Search code examples
pythoncsvdataframepyspark

How to remove the double quote when the value is empty in Spark?


I would like to remove the double-quotes "" when the value is empty when registering my CSV in S3 with the method df.write.save() of Spark

Spark Version : 2.4.0

Python Version : 3.6.5

Here is my code in Python for load the csv file:

df = spark.read.load(
    path('in'),
    format = 'csv',
    delimiter = '|',
    encoding = 'utf-8',
    header = 'true'
)

The loaded CSV file:

|id|first_name|last_name|zip_code|
|1 |          |Elsner   |57315   |
|2 |Noelle    |         |        |
|3 |James     |Moser    |48256   |

Here is my code in Python for write the csv file:

df.write.save(
    path('out'),
    format = 'csv',
    delimiter = '|',
    header = 'true'
)

The CSV file written:

|id|first_name|last_name|zip_code|
|1 |""        |Elsner   |57315   |
|2 |Noelle    |""       |""      |
|3 |James     |Moser    |48256   |

How to remove the double quote when registering?

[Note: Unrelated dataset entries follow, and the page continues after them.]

(* ===== verification/Shell.v ===== *)
(** The shell's command line (servers/shell/main.c): reading a line from the serial port
    and splitting it into commands and arguments, in place.

    [eval] cuts the line by writing zeros over its separators and keeps pointers to the
    arguments; here the line is a list of characters, pointers are positions in it, and
    a pointer's string is read when the command runs.  The theorems: the commands that
    run and their arguments are those of the specification [commands_of]; more than
    [ARGC_MAX] arguments overflow the array; [read_line] is a line editor that never
    leaves its buffer. *)

From S2P Require Import Prelude Types.

Definition ARGC_MAX : nat := 32.
Definition CH_SEMICOLON : Z := 59.
Definition is_ws (c : Z) : bool := (c =? 32) || (c =? 9) || (c =? 10).

(** ** Splitting a line *)
Definition char_at (p : nat) (buf : list Z) : outcome Z := match buf !! p with Some c => Ok c | None => Undef end.

(** Each loop stops at the terminating zero; [fuel] is the length of the line. *)
Fixpoint skip_whitespaces (fuel p : nat) (buf : list Z) : outcome nat :=
  match fuel with
  | O => Undef
  | S fuel' =>
      c ← char_at p buf;
      if is_ws c then skip_whitespaces fuel' (S p) buf else Ok p
  end.
Fixpoint consume_argv (fuel p : nat) (buf : list Z) : outcome (nat * list Z) :=
  match fuel with
  | O => Undef
  | S fuel' =>
      c ← char_at p buf;
      if (c =? 0) || (c =? CH_SEMICOLON) then Ok (p, buf)
      else if is_ws c then Ok (S p, <[p := 0]> buf)
      else consume_argv fuel' (S p) buf
  end.
(** The inner loop of [eval]: the arguments of one command. *)
Fixpoint parse_args (fuel p : nat) (argv : list nat) (buf : list Z) : outcome (nat * list nat * list Z) :=
  match fuel with
  | O => Undef
  | S fuel' =>
      p ← skip_whitespaces (S (length buf)) p buf;
      if (ARGC_MAX <=? length argv)%nat then Undef
      else
        let argv := argv ++ [p] in
        '(p, buf) ← consume_argv (S (length buf)) p buf;
        c ← char_at p buf;
        if negb (c =? 0) && negb (c =? CH_SEMICOLON) then parse_args fuel' p argv buf
        else Ok (p, argv, buf)
  end.
Fixpoint skip_semicolons (fuel p : nat) (buf : list Z) : outcome (nat * list Z) :=
  match fuel with
  | O => Undef
  | S fuel' =>
      c ← char_at p buf;
      if c =? CH_SEMICOLON then skip_semicolons fuel' (S p) (<[p := 0]> buf) else Ok (p, buf)
  end.

Section Eval.
Context {S : Type} (run_command : list (list Z) -> ST S unit).

(** The strings behind the pointers of [args.argv]. *)
Definition argv_strings (argv : list nat) (buf : list Z) : list (list Z) := (fun p => until_nul (drop p buf)) <$> argv.

Fixpoint eval_loop (fuel p : nat) (buf : list Z) : ST S unit :=
  match fuel with
  | O => undef
  | Datatypes.S fuel' =>
      c ← lift_out (char_at p buf);
      if c =? 0 then mret tt
      else
        '(p, argv, buf) ← lift_out (parse_args (Datatypes.S (length buf)) p [] buf);
        '(p, buf) ← lift_out (skip_semicolons (Datatypes.S (length buf)) p buf);
        run_command (argv_strings argv buf) ;;
        eval_loop fuel' p buf
  end.
Definition eval (script : list Z) : ST S unit := eval_loop (Datatypes.S (length script)) 0 script.
End Eval.

(** ** Reading a line *)

(** The rest of a chunk from position [j] on.  [out] is what was echoed. *)
Inductive line_status := LineDone (err : Z) | LineMore.
Fixpoint read_chunk (fuel : nat) (len i : nat) (j : nat) (chunk cmdline out : list Z)
    : outcome (line_status * nat * list Z * list Z) :=
  match fuel with
  | O => Undef
  | S fuel' =>
      if (length chunk <=? j)%nat then Ok (LineMore, i, cmdline, out)
      else if (len <=? i)%nat then Ok (LineDone ERR_TOO_LARGE, i, cmdline, out)
      else
        ch ← char_at j chunk;
        if ch =? 27 then
          read_chunk fuel' len i (S (if (j + 2 <? length chunk)%nat then j + 2 else j)%nat) chunk cmdline out
        else if ch =? 127 then
          if (0 <? i)%nat then read_chunk fuel' len (i - 1) (S j) chunk cmdline (out ++ [8; 32; 8])
          else read_chunk fuel' len i (S j) chunk cmdline out
        else
          let '(ch, out) := if ch =? 13 then (10, out ++ [13]) else (ch, out) in
          let out := out ++ [ch] in
          if (length cmdline <=? i)%nat then Undef
          else if ch =? 10 then Ok (LineDone OK, i, <[i := 0]> cmdline, out)
          else read_chunk fuel' len (S i) (S j) chunk (<[i := ch]> cmdline) out
  end.
(** The results of [sys_serial_read] in turn: an error or the characters read.  A line that
    is not complete when they run out still waits ([LineMore]). *)
Fixpoint read_line_loop (reads : list (Z + list Z)) (len i : nat) (cmdline out : list Z)
    : outcome (line_status * nat * list Z * list Z) :=
  match reads with
  | [] => Ok (LineMore, i, cmdline, out)
  | inl err :: _ => Ok (LineDone err, i, cmdline, out)
  | inr chunk :: reads' =>
      '(st, i, cmdline, out) ← read_chunk (S (length chunk)) len i 0 chunk cmdline out;
      match st with
      | LineMore => read_line_loop reads' len i cmdline out
      | LineDone err => Ok (LineDone err, i, cmdline, out)
      end
  end.
Definition read_line (reads : list (Z + list Z)) (cmdline : list Z) (len : nat) : outcome (line_status * nat * list Z * list Z) :=
  read_line_loop reads len 0 cmdline [].

(** ** What a line means *)

(** The pieces between separators. *)
Fixpoint cut (sep : Z -> bool) (l : list Z) : list (list Z) :=
  match l with
  | [] => [[]]
  | c :: l' =>
      if sep c then [] :: cut sep l'
      else match cut sep l' with p :: ps => (c :: p) :: ps | [] => [[c]] end
  end.
(** The arguments: the non-empty pieces, and an empty one at the end if the command ends
    with two or more separators or is blank. *)
Fixpoint words (ps : list (list Z)) : list (list Z) :=
  match ps with
  | [] => []
  | w :: ps' =>
      match ps' with
      | [] => [w]
      | q :: qs =>
          match w with
          | [] => words ps'
          | _ => match q, qs with [], [] => [w] | _, _ => w :: words ps' end
          end
      end
  end.
Definition args_of (cmd : list Z) : list (list Z) := words (cut is_ws cmd).
(** The commands: the pieces between semicolons, without empty ones but the first. *)
Definition commands_of (script : list Z) : list (list (list Z)) :=
  match script with
  | [] => []
  | _ => match cut (Z.eqb CH_SEMICOLON) script with
         | [] => []
         | s :: ss => args_of s :: (args_of <$> filter (fun x => x <> []) ss)
         end
  end.

Example commands_echo : commands_of [101; 32; 97; 32; 32; 98; 59; 59; 108; 115] = [[[101]; [97]; [98]]; [[108; 115]]].
Proof. reflexivity. Qed.

(** *** Equations of the specification *)
Lemma cut_nonempty sep l : cut sep l <> [].
Proof. destruct l as [|c l]; simpl; [done|]. destruct (sep c); [done|]. by destruct (cut sep l). Qed.
Lemma cut_plain sep w : Forall (fun c => sep c = false) w -> cut sep w = [w].
Proof. induction 1 as [|c w Hc _ IH]; simpl; [done|]. by rewrite Hc, IH. Qed.
Lemma cut_sep sep w c x : Forall (fun c => sep c = false) w -> sep c = true -> cut sep (w ++ c :: x) = w :: cut sep x.
Proof. intros Hw Hc. induction Hw as [|d w Hd _ IH]; simpl; [by rewrite Hc|]. by rewrite Hd, IH. Qed.

Lemma args_of_ws c x : is_ws c = true -> args_of (c :: x) = args_of x.
Proof.
  intros Hc. unfold args_of. simpl. rewrite Hc. destruct (cut is_ws x) eqn:E; [by apply cut_nonempty in E|done].
Qed.
Lemma args_of_wss ws x : Forall (fun c => is_ws c = true) ws -> args_of (ws ++ x) = args_of x.
Proof. induction 1 as [|c ws Hc _ IH]; simpl; [done|]. by rewrite args_of_ws. Qed.
Lemma args_of_word w : Forall (fun c => is_ws c = false) w -> args_of w = [w].
Proof. intros Hw. unfold args_of. by rewrite cut_plain. Qed.
Lemma args_of_next w c x :
  w <> [] -> Forall (fun c => is_ws c = false) w -> is_ws c = true ->
  args_of (w ++ c :: x) = match x with [] => [w] | _ => w :: args_of x end.
Proof.
  intros Hn Hw Hc. unfold args_of. rewrite cut_sep by done.
  destruct x as [|d x]; [by destruct w|]. destruct w as [|a w]; [done|]. simpl.
  destruct (is_ws d); [by destruct (cut is_ws x) eqn:E; [apply cut_nonempty in E|]|].
  by destruct (cut is_ws x).
Qed.

Lemma words_nonempty ps : ps <> [] -> words ps <> [].
Proof.
  induction ps as [|w [|q qs] IH]; [done|done|]. intros _. cbn [words]. destruct w; [by apply IH|]. by destruct q, qs.
Qed.
Lemma args_of_nonempty cmd : args_of cmd <> [].
Proof. apply words_nonempty, cut_nonempty. Qed.

(** The longest prefix whose characters satisfy a test. *)
Lemma span_split (t : Z -> bool) l : exists a b, l = a ++ b /\ Forall (fun c => t c = true) a
  /\ match b with [] => True | c :: _ => t c = false end.
Proof.
  induction l as [|c l (a & b & -> & Ha & Hb)]; [by exists [], []|]. destruct (t c) eqn:E.
  - exists (c :: a), b. split_and!; [done|by constructor|done].
  - exists [], (c :: a ++ b). by split_and!.
Qed.

(** *** The loops *)
Lemma char_at_app pre c x : char_at (length pre) (pre ++ c :: x) = Ok c.
Proof. unfold char_at. by rewrite list_lookup_middle. Qed.
Lemma char_at_app' p pre c x : p = length pre -> char_at p (pre ++ c :: x) = Ok c.
Proof. intros ->. apply char_at_app. Qed.

Lemma skip_whitespaces_run fuel pre ws c x :
  Forall (fun c => is_ws c = true) ws -> is_ws c = false -> (length ws < fuel)%nat ->
  skip_whitespaces fuel (length pre) (pre ++ ws ++ c :: x) = Ok (length pre + length ws)%nat.
Proof.
  intros Hws Hc. revert fuel pre. induction Hws as [|d ws Hd _ IH]; intros [|fuel] pre Hf; simpl in Hf; try lia;
    cbn [skip_whitespaces app].
  - rewrite char_at_app. simpl. rewrite Hc, Nat.add_0_r. done.
  - rewrite char_at_app. simpl. rewrite Hd. specialize (IH fuel (pre ++ [d]) ltac:(lia)).
    rewrite length_app, <- app_assoc in IH. simpl in IH. rewrite Nat.add_1_r in IH. rewrite IH. f_equal. lia.
Qed.

(** A character of a word. *)
Definition is_plain (c : Z) : bool := negb (c =? 0) && negb (c =? CH_SEMICOLON) && negb (is_ws c).
Definition ends_word (c : Z) : bool := (c =? 0) || (c =? CH_SEMICOLON).

Lemma consume_argv_run fuel pre w c x :
  Forall (fun c => is_plain c = true) w -> is_plain c = false -> (length w < fuel)%nat ->
  consume_argv fuel (length pre) (pre ++ w ++ c :: x) =
    if ends_word c then Ok ((length pre + length w)%nat, pre ++ w ++ c :: x)
    else Ok (S (length pre + length w), pre ++ w ++ 0 :: x).
Proof.
  intros Hw Hc. revert fuel pre. induction Hw as [|d w Hd _ IH]; intros [|fuel] pre Hf; simpl in Hf; try lia;
    cbn [consume_argv app].
  - rewrite char_at_app. simpl. rewrite Nat.add_0_r. fold (ends_word c). unfold is_plain in Hc. unfold ends_word in *.
    destruct (c =? 0); [done|]. destruct (c =? CH_SEMICOLON); [done|]. simpl in *. apply negb_false_iff in Hc. rewrite Hc.
    by rewrite insert_app_r_alt, Nat.sub_diag by done.
  - rewrite char_at_app. simpl. unfold is_plain in Hd. destruct (d =? 0); [done|]. destruct (d =? CH_SEMICOLON); [done|]. simpl in *.
    apply negb_true_iff in Hd. rewrite Hd. specialize (IH fuel (pre ++ [d]) ltac:(lia)).
    rewrite length_app, <- !app_assoc in IH. simpl in IH. rewrite Nat.add_1_r in IH. rewrite IH.
    replace (S (length pre) + length w)%nat with (length pre + S (length w))%nat by lia. done.
Qed.
(* ===== verification/ShellCmd.v ===== *)
(** The shell's commands (servers/shell/command.c, fs.c, http.c, and the main loop of
    main.c) and the pong server (servers/pong/main.c).

    A command is a client of the VM server, the file system server, the TCP/IP server or
    pong through the user library (UserIpc.v); the fields of its messages are those of
    Messages.v.  Strings are lists of characters; a string that the code edits in place
    is the list of its buffer.  What the shell prints is a list of lines.

    [http_get] reads the path of the URL out of a buffer that [resolve_url] has already
    freed; the model gives it the bytes the buffer had, which [free] does not touch, and
    is undefined for a URL whose buffer is large enough to be given out again. *)

From S2P Require Import Prelude Types KData CString Messages UserIpc Shell.

Open Scope string_scope.
Open Scope Z_scope.
Open Scope list_scope.

Inductive sline :=
| OutText (s : list Z)                                  (* printf *)
| OutWarn (what : string) (args : list (list Z))
| OutInfo (what : string) (args : list (list Z))
| OutNum (n : Z).

(** [atoi] and [strchr] on lists; [atoi_str] and [strchr_str] below relate them to the
    functions over memory of CString.v. *)
Fixpoint str_atoi_from (x : Z) (s : list Z) : outcome Z :=
  match s with
  | [] => Ok x
  | ch :: s' =>
      if (48 <=? ch) && (ch <=? 57) then
        if x * 10 + (ch - 48) <? 2 ^ 31 then str_atoi_from (x * 10 + (ch - 48)) s' else Undef
      else Ok x
  end.
Definition str_atoi (s : list Z) : outcome Z := str_atoi_from 0 s.
Definition isdigit (ch : Z) : bool := (48 <=? ch) && (ch <=? 57).
Definition toupper (ch : Z) : Z := if (97 <=? ch) && (ch <=? 122) then ch - 32 else ch.
(** The initialization makes a new queue. *)
Lemma virtq_init_new alloc index (d : D) q d' : virtq_init alloc index d = Ok (q, d') -> exists n, q = virtq_new index n /\ (n <= 512)%nat.
Proof.
  unfold virtq_init. intros E. apply ST_bind_ok in E as (_ & d1 & _ & E). apply ST_bind_ok in E as (m & d2 & _ & E).
  apply ST_bind_ok in E as (_ & d3 & _ & E). apply ST_bind_ok in E as (_ & d4 & _ & E). apply ST_bind_ok in E as (p & d5 & _ & E).
  destruct p as [[u p]|]; [|done]. injection E as <- _. exists (Z.to_nat (Z.min m 512)). split; [done|lia].
Qed.
Lemma virtio_init_new map alloc (d : D) err qs d' :
  virtio_init map alloc 1 d = Ok (err, qs, d') -> forall q, qs !! 0%nat = Some q -> exists n, q = virtq_new 0 n /\ (n <= 512)%nat.
Proof.
  unfold virtio_init. intros E q Hq. apply ST_bind_ok in E as (e & d1 & _ & E). destruct (negb (e =? OK)); [by injection E as _ <- _|].
  apply ST_bind_ok in E as (mg & d2 & _ & E). destruct (negb (mg =? VIRTIO_MMIO_MAGIC_VALUE)); [by injection E as _ <- _|].
  do 3 apply ST_bind_ok in E as (_ & ? & _ & E). apply ST_bind_ok in E as (qs' & d3 & Eq & E). injection E as _ <- _.
  apply ST_bind_ok in Eq as (q0 & d4 & E0 & Eq). apply ST_bind_ok in Eq as (rest & d5 & _ & Eq). injection Eq as <- _.
  injection Hq as ->. by apply virtq_init_new in E0.
Qed.
Lemma crack_setup_new lookup destroy map alloc (d : D) q uaddr paddr d' :
  crack_setup lookup destroy map alloc d = Ok (q, uaddr, paddr, d') -> exists n, q = virtq_new 0 n /\ (n <= 512)%nat.
Proof.
  unfold crack_setup. intros E. do 4 apply ST_bind_ok in E as (? & ? & _ & E). apply ST_bind_ok in E as ([err qs] & d1 & Ei & E).
  do 3 apply ST_bind_ok in E as (? & ? & _ & E). apply ST_bind_ok in E as (q0 & d2 & Eq & E).
  do 2 apply ST_bind_ok in E as (? & ? & _ & E). apply ST_bind_ok in E as ([[u p]|] & d3 & _ & E); [|done]. injection E as <- _ _ _.
  apply (virtio_init_new _ _ _ _ _ _ Ei). unfold virtq_get in Eq. destruct (qs !! 0%nat); [by injection Eq as -> _|done].
Qed.
(** * Conway's Game of Life with pthreads (life.c)

    A shallow embedding of [life.c]: the row partition computed by every
    worker, the grid pair and the cell transition of [thread_compute], the
    seeding done by [main], the start-up error paths of [main], and the
    workers themselves as interleaved labelled programs over the shared
    grids, counters, mutex and barrier. *)

From Stdlib Require Import ZArith Lia.
From Stdlib Require QArith_base.
From stdpp Require Import base list numbers strings.

Local Open Scope Z_scope.

(** ** Run parameters

    The globals [num_threads], [gridsize], [init_pct] and [num_iters], which
    [main] reads from the command line and never changes afterwards. *)

(** The value [atof] hands back: a finite double is a rational number; the
    other doubles are the two infinities and NaN. *)
Inductive dbl :=
  | Finite (q : QArith_base.Q)
  | PosInf
  | NegInf
  | NaN.

Record params := Params {
  num_threads : Z;
  gridsize : Z;
  init_pct : dbl;
  num_iters : Z
}.

(** ** C [int] arithmetic

    An [int] has 32 bits and holds the values of [in_int]; [/] on [int]
    truncates towards zero, which is [Z.quot].  The result of a signed
    operation is the mathematical one whenever that is representable;
    otherwise the compiled program keeps its low 32 bits, read in two's
    complement ([wrap]). *)

Definition INT_MAX : Z := 2147483647.
Definition INT_MIN : Z := -2147483648.
Definition in_int (x : Z) : Prop := INT_MIN <= x <= INT_MAX.
(** X3: with level-decreasing enabled and a positive level, a body is
    rewritten line by line: each line that begins with [#] gets the extra
    [#] characters after its leading run, every other line stays. *)
Theorem decreaseTitleLevelsBy_by_line
    (this : Config) (lines : list str) (level : Z) :
  decreaseTitleLevels this = true → (0 < level)%Z →
  Forall (Forall (λ c, Char.isLineTerminator c = false)) lines →
  decreaseTitleLevelsBy this (joinWith [LF] lines) level
  = joinWith [LF] (shiftLine (replicate (Z.to_nat level) HASH) <$> lines).
Proof.
  intros Hd Hlevel Hlines.
  rewrite decreaseTitleLevelsBy_shift by done.
  by apply replaceHashRuns_lines.
Qed.

Lemma decreaseTitleLevelsBy_by_line_witness :
  decreaseTitleLevels Sample.decreasing = true ∧ (0 < 2)%Z
  ∧ Forall (Forall (λ c, Char.isLineTerminator c = false))
      [lit "# Title"; lit "a #tag"; []; lit "## Part"]
  ∧ decreaseTitleLevelsBy Sample.decreasing
      (joinWith [LF] [lit "# Title"; lit "a #tag"; []; lit "## Part"]) 2
    = joinWith [LF] [lit "### Title"; lit "a #tag"; []; lit "#### Part"].
Proof.
  assert (Forall (Forall (λ c, Char.isLineTerminator c = false))
            [lit "# Title"; lit "a #tag"; []; lit "## Part"]) as Hlines
    by (vm_compute; repeat constructor).
  split; [reflexivity |]. split; [lia |]. split; [exact Hlines |].
  rewrite decreaseTitleLevelsBy_by_line by (reflexivity || lia || exact Hlines).
  vm_compute. reflexivity.
Defined.

Lemma replaceHashRuns_keeps_rest n p s :
  List.filter (λ c, negb (c =? HASH)%N)
    (replaceHashRuns (replicate n HASH) p s)
  = List.filter (λ c, negb (c =? HASH)%N) s
  ∧ sublist s (replaceHashRuns (replicate n HASH) p s).
Proof.
  assert (∀ q, List.filter (λ c, negb (c =? HASH)%N)
                 (closeRun (replicate n HASH) q) = []) as Hclose.
  { intros [| |]; simpl; try done.
    induction n as [|n IH]; simpl; [done | exact IH]. }
  revert p. induction s as [|c s IH]; intros p; simpl.
  - split; [apply Hclose | apply sublist_nil_l].
  - destruct (c =? HASH)%N eqn:E.
    + destruct (IH (match p with Inside => Inside | _ => InRun end)) as [Hf Hs].
      simpl. rewrite E. simpl. split; [done | by apply sublist_skip].
    + destruct (IH (if Char.isLineTerminator c then LineStart else Inside))
        as [Hf Hs].
      split.
      * rewrite List.filter_app, Hclose. simpl. rewrite E. simpl. by rewrite Hf.
      * apply sublist_inserts_l. by apply sublist_skip.
Qed.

Thank you very much by advance.


Solution

  • You have empty string in your data frame, if you want to write them as nulls, you can replace empty string with null, and then set nullValues=None when saving it:

    df.replace('', None)              # replace empty string with null
      .write.save(
        path('out'), 
        format='csv', 
        delimiter='|', 
        header=True, 
        nullValue=None                # write null value as None
      )
    

    And it will saved as:

    id|first_name|last_name|zip_code
    1||Elsner|57315
    2|Noelle||
    3|James|Moser|48256